TASK PROMPT:
In full and without change, retype the records.

Top of GIVEN DATA

(** The two reads of a file that was found. *)
Definition readTwice (v : Viper Settings) : res (string * Viper Settings) :=
  v ← res_wrap (wrapped "read config") (ReadInConfig 0 v);
  raw ← res_wrap (wrapped "read config snapshot") (ReadFile 1 (configFile v));
  v ← res_wrap (wrapped "read config snapshot") (ReadConfig v raw);
  Ok (raw, v).
Lemma readTwice_ok cf text v :
  readTwice (withDefaults (newViper cf) setDefaults) = Ok (text, v) ->
  exists path format first s0, source cf path format /\ format ∈ SupportedExts /\ ReadFile 0 path = Ok first /\
    decodes format first s0 /\ ReadFile 1 path = Ok text /\ decodes format text (settings v) /\ defaults v = setDefaults.
Proof.
  intros E. pose proof (getConfigFile_source cf) as Hs. unfold readTwice in E.
  apply res_bind_ok in E as (v1 & E1%res_wrap_ok & E). apply res_bind_ok in E as (raw & E2%res_wrap_ok & E).
  apply res_bind_ok in E as (v2 & E3%res_wrap_ok & [= -> ->]). unfold ReadInConfig in E1.
  destruct (getConfigFile _) as [[path w]|e]; [|done]. destruct Hs as (format & Hw & Hd & Hs). cbn [mbind res_bind] in E1.
  pose proof Hw as (Hp & _ & Ht). rewrite Ht in E1. destruct (decide (format ∉ SupportedExts)) as [|Hf]; [done|].
  apply dec_stable in Hf. apply res_bind_ok in E1 as (first & R1 & E1). apply res_bind_ok in E1 as (s0 & D1 & [= <-]).
  unfold ReadConfig in E3. apply res_bind_ok in E3 as (s & D2 & [= <-]). cbn [settings defaults withSettings configFile] in *.
  apply (unmarshalReader_decodes _ format) in D1; [|done..].
  apply (unmarshalReader_decodes _ format) in D2; [|by apply (found_withSettings _ _ path)|done].
  rewrite Hp in E2. exists path, format, first, s0. split_and!; try done. by apply Hs.
Qed.
Lemma ok_readTwice cf path format first text s0 s :
  source cf path format -> format ∈ SupportedExts -> ReadFile 0 path = Ok first -> decodes format first s0 ->
  ReadFile 1 path = Ok text -> decodes format text s ->
  exists v, readTwice (withDefaults (newViper cf) setDefaults) = Ok (text, v) /\ settings v = s /\ defaults v = setDefaults.
Proof.
  intros Hsrc Hf R1 D1 R2 D2. pose proof (getConfigFile_source cf) as Hs. unfold readTwice, ReadInConfig.
  destruct (getConfigFile _) as [[path' w]|e]; [|by destruct (Hs path format)].
  destruct Hs as (format' & Hw & Hd & Hs). apply Hs in Hsrc as [<- <-]. pose proof Hw as (Hp & _ & Ht).
  cbn [mbind res_bind]. rewrite Ht, decide_False by (intros G; by apply G). rewrite R1. cbn [mbind res_bind].
  rewrite (proj2 (unmarshalReader_decodes w format first s0 Ht Hf) D1). cbn [mbind res_bind res_wrap withSettings configFile].
  rewrite Hp, R2. cbn [mbind res_bind res_wrap]. unfold ReadConfig.
  rewrite (proj2 (unmarshalReader_decodes (withSettings w s0) format text s
    (proj2 (proj2 (found_withSettings w s0 path format Hw))) Hf) D2). by eexists.
Qed.

Context (Hrange : forall m, range m ≡ₚ map_to_list m).

(** C6. [Load] reads one file, and one snapshot of it.  It succeeds with [cfg]
    exactly when: the file is the one [CONFIG_FILE] names or, without it, the first
    that exists of [config.json], [config.toml], [config.yaml] ... and [config] in
    the working directory and then in /etc/doppelgaenger; its format is supported;
    a first read of it could be decoded; and the text of a second read, alone,
    gives the settings over the defaults, the JSON aliases with their spelling, and
    after [validate] [cfg].  So a file that changes in between never gives a
    configuration that mixes the two, and what is loaded is well-formed. *)
Theorem Load_reads cf cfg :
  (Load cf = Ok cfg <-> loaded cf cfg) /\ (Load cf = Ok cfg -> config_ok unq cfg).
Proof.
  assert (HL : Load cf = ('(raw, v) ← readTwice (withDefaults (newViper cf) setDefaults);
    cfg ← res_wrap (wrapped "decode config") (Unmarshal (viper.defaults v) (settings v));
    fields ← decodeAliases raw (c_LogFields cfg);
    validate unq range (withLogFields cfg fields))).
  { unfold Load, readTwice. destruct (ReadInConfig _ _) as [v|e]; cbn [mbind res_bind res_wrap]; [|done].
    destruct (ReadFile _ _) as [raw|e]; cbn [mbind res_bind res_wrap]; [|done]. by destruct (ReadConfig v raw). }
  rewrite HL. split; [split|].
  - intros ([text v] & E & G)%res_bind_ok. apply readTwice_ok in E as (path & format & first & s0 & S1 & S2 & S3 & S4 & S5 & S6 & S7).
    apply res_bind_ok in G as (cfg0 & U%res_wrap_ok & G). apply res_bind_ok in G as (fields & A & V). rewrite S7 in U.
    by exists path, format, first, text, s0, (settings v), cfg0, fields.
  - intros (path & format & first & text & s0 & s & cfg0 & fields & S1 & S2 & S3 & S4 & S5 & S6 & U & A & V).
    destruct (ok_readTwice cf path format first text s0 s) as (v & -> & Ev & Ed); [done..|]. cbn [mbind res_bind].
    rewrite Ed, Ev, U. cbn [mbind res_bind res_wrap]. by rewrite A.
  - intros ([text v] & _ & G)%res_bind_ok. apply res_bind_ok in G as (cfg0 & _ & G). apply res_bind_ok in G as (fields & _ & V).
    by eapply (validate_sound unq range Hrange).
Qed.
End load.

Bottom of GIVEN DATA

SOLUTION TO THE PROBLEM:
(** The two reads of a file that was found. *)
Definition readTwice (v : Viper Settings) : res (string * Viper Settings) :=
  v ← res_wrap (wrapped "read config") (ReadInConfig 0 v);
  raw ← res_wrap (wrapped "read config snapshot") (ReadFile 1 (configFile v));
  v ← res_wrap (wrapped "read config snapshot") (ReadConfig v raw);
  Ok (raw, v).
Lemma readTwice_ok cf text v :
  readTwice (withDefaults (newViper cf) setDefaults) = Ok (text, v) ->
  exists path format first s0, source cf path format /\ format ∈ SupportedExts /\ ReadFile 0 path = Ok first /\
    decodes format first s0 /\ ReadFile 1 path = Ok text /\ decodes format text (settings v) /\ defaults v = setDefaults.
Proof.
  intros E. pose proof (getConfigFile_source cf) as Hs. unfold readTwice in E.
  apply res_bind_ok in E as (v1 & E1%res_wrap_ok & E). apply res_bind_ok in E as (raw & E2%res_wrap_ok & E).
  apply res_bind_ok in E as (v2 & E3%res_wrap_ok & [= -> ->]). unfold ReadInConfig in E1.
  destruct (getConfigFile _) as [[path w]|e]; [|done]. destruct Hs as (format & Hw & Hd & Hs). cbn [mbind res_bind] in E1.
  pose proof Hw as (Hp & _ & Ht). rewrite Ht in E1. destruct (decide (format ∉ SupportedExts)) as [|Hf]; [done|].
  apply dec_stable in Hf. apply res_bind_ok in E1 as (first & R1 & E1). apply res_bind_ok in E1 as (s0 & D1 & [= <-]).
  unfold ReadConfig in E3. apply res_bind_ok in E3 as (s & D2 & [= <-]). cbn [settings defaults withSettings configFile] in *.
  apply (unmarshalReader_decodes _ format) in D1; [|done..].
  apply (unmarshalReader_decodes _ format) in D2; [|by apply (found_withSettings _ _ path)|done].
  rewrite Hp in E2. exists path, format, first, s0. split_and!; try done. by apply Hs.
Qed.
Lemma ok_readTwice cf path format first text s0 s :
  source cf path format -> format ∈ SupportedExts -> ReadFile 0 path = Ok first -> decodes format first s0 ->
  ReadFile 1 path = Ok text -> decodes format text s ->
  exists v, readTwice (withDefaults (newViper cf) setDefaults) = Ok (text, v) /\ settings v = s /\ defaults v = setDefaults.
Proof.
  intros Hsrc Hf R1 D1 R2 D2. pose proof (getConfigFile_source cf) as Hs. unfold readTwice, ReadInConfig.
  destruct (getConfigFile _) as [[path' w]|e]; [|by destruct (Hs path format)].
  destruct Hs as (format' & Hw & Hd & Hs). apply Hs in Hsrc as [<- <-]. pose proof Hw as (Hp & _ & Ht).
  cbn [mbind res_bind]. rewrite Ht, decide_False by (intros G; by apply G). rewrite R1. cbn [mbind res_bind].
  rewrite (proj2 (unmarshalReader_decodes w format first s0 Ht Hf) D1). cbn [mbind res_bind res_wrap withSettings configFile].
  rewrite Hp, R2. cbn [mbind res_bind res_wrap]. unfold ReadConfig.
  rewrite (proj2 (unmarshalReader_decodes (withSettings w s0) format text s
    (proj2 (proj2 (found_withSettings w s0 path format Hw))) Hf) D2). by eexists.
Qed.

Context (Hrange : forall m, range m ≡ₚ map_to_list m).

(** C6. [Load] reads one file, and one snapshot of it.  It succeeds with [cfg]
    exactly when: the file is the one [CONFIG_FILE] names or, without it, the first
    that exists of [config.json], [config.toml], [config.yaml] ... and [config] in
    the working directory and then in /etc/doppelgaenger; its format is supported;
    a first read of it could be decoded; and the text of a second read, alone,
    gives the settings over the defaults, the JSON aliases with their spelling, and
    after [validate] [cfg].  So a file that changes in between never gives a
    configuration that mixes the two, and what is loaded is well-formed. *)
Theorem Load_reads cf cfg :
  (Load cf = Ok cfg <-> loaded cf cfg) /\ (Load cf = Ok cfg -> config_ok unq cfg).
Proof.
  assert (HL : Load cf = ('(raw, v) ← readTwice (withDefaults (newViper cf) setDefaults);
    cfg ← res_wrap (wrapped "decode config") (Unmarshal (viper.defaults v) (settings v));
    fields ← decodeAliases raw (c_LogFields cfg);
    validate unq range (withLogFields cfg fields))).
  { unfold Load, readTwice. destruct (ReadInConfig _ _) as [v|e]; cbn [mbind res_bind res_wrap]; [|done].
    destruct (ReadFile _ _) as [raw|e]; cbn [mbind res_bind res_wrap]; [|done]. by destruct (ReadConfig v raw). }
  rewrite HL. split; [split|].
  - intros ([text v] & E & G)%res_bind_ok. apply readTwice_ok in E as (path & format & first & s0 & S1 & S2 & S3 & S4 & S5 & S6 & S7).
    apply res_bind_ok in G as (cfg0 & U%res_wrap_ok & G). apply res_bind_ok in G as (fields & A & V). rewrite S7 in U.
    by exists path, format, first, text, s0, (settings v), cfg0, fields.
  - intros (path & format & first & text & s0 & s & cfg0 & fields & S1 & S2 & S3 & S4 & S5 & S6 & U & A & V).
    destruct (ok_readTwice cf path format first text s0 s) as (v & -> & Ev & Ed); [done..|]. cbn [mbind res_bind].
    rewrite Ed, Ev, U. cbn [mbind res_bind res_wrap]. by rewrite A.
  - intros ([text v] & _ & G)%res_bind_ok. apply res_bind_ok in G as (cfg0 & _ & G). apply res_bind_ok in G as (fields & _ & V).
    by eapply (validate_sound unq range Hrange).
Qed.
End load.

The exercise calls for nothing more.